Ella debe estar con alguna de sus amigas o amigos, pero... ¿Y si no es así? ¿Y si está mal o en problemas? ¿Y si tuvo un accidente? Me sentiré culpable hasta que no vuelva.
Me cambié rápidamente y metí a Hyu Min al auto, comencé a conducir hacia donde la había dejado para ver si estaba en ese lugar, pero antes recorrí los alrededores. En cuanto llegué al parque la vi.

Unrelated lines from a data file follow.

(** X14 at work: what bob is shown of a history with a public record, a
    private record between ana and caro, and a record of his group. *)
Lemma filtered_history_visibility_witness :
  let pub1 := mkMessage "s1" "ana" "hola" ImageNull 1 "public" None in
  let priv1 :=
    mkMessage "s1" "ana" "pst" ImageNull 2 "private" (Some "caro") in
  let grp1 := mkMessage "s1" "ana" "eh" ImageNull 3 "group" (Some "G") in
  let st := mkState [("s1", "ana"); ("s2", "bob"); ("s3", "caro")]
                    [("G", ["ana"; "bob"])] [pub1; priv1; grp1] in
  filterHistoryForNickname st "bob" = Some [pub1; grp1] /\
  exists shown,
    filterHistoryForNickname st "bob" = Some shown /\
    shown = filter (fun msg => match visible (groups st) "bob" msg with
                               | Some b => b
                               | None => false
                               end) (chatHistory st) /\
    forall msg,
      In msg shown <->
      In msg (chatHistory st) /\
      (type msg = "public" \/
       (type msg = "private" /\
        (name msg = "bob" \/ target msg = Some "bob")) \/
       (type msg = "group" /\
        exists members,
          Js.own (property_key (target msg)) (groups st) = Some members /\
          In "bob" members)).
Proof.
  intros pub1 priv1 grp1 st. split; [reflexivity|].
  apply (@filtered_history_visibility st "bob"). reflexivity.
Defined.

Estaba tirada en el suelo, temblando y desmayada. Me sentí paralizado, no podía moverme, no podía.
Pero cuando ya había tomado fuerzas y coraje mientras caminaba hacía ella alguien corrió y la socorrió. En ese momento retrocedí. Era su amigo, pude reconocerlo.
Soy un estúpido, como me iba a quedar parado mirándola como se mojaba y estaba inconsciente. Soy un cobarde.
Me sentía furioso de que fuera el y no yo quién te haya tomado entre sus brazos y te hubiera cuidado. Me sentía culpable por dejarte aquí, me sentía una mierda por quedarme mirándote sin hacer nada. Espero que puedas perdonarme por esto.
Me quedé sentado en el cordón de la calle mojándome y mirando un punto fijo, recordándome lo idiota que fui.
Luego de unas horas me metí al auto, conducí hacia casa. Acosté a Hyu Min, me di un baño para luego ir hacia mi gimnasio y comenzar a pegarle a todo. Sentía mucha impotencia y no sabia por qué. Ella es una mujer más, es la niñera de mi hija, por qué me importa tanto todo lo que le ocurre y por qué me puse tan celoso y me sentía tan culpable.
Una vez que ya desquite mi enojo, me di otra ducha para quitar el sudor y me senté en la cama, reeplanteandome que quizás nosotros no deberíamos estar juntos y era hora de separar el trabajo de la vida privada.
Aún no estoy en condiciones de enamorarme y darle la oportunidad de abandonarme como lo hizo la madre de Hyu Min, no permitiré otra vez eso.
Perdón Emma, pero a partir de ahora, serás una empleada más.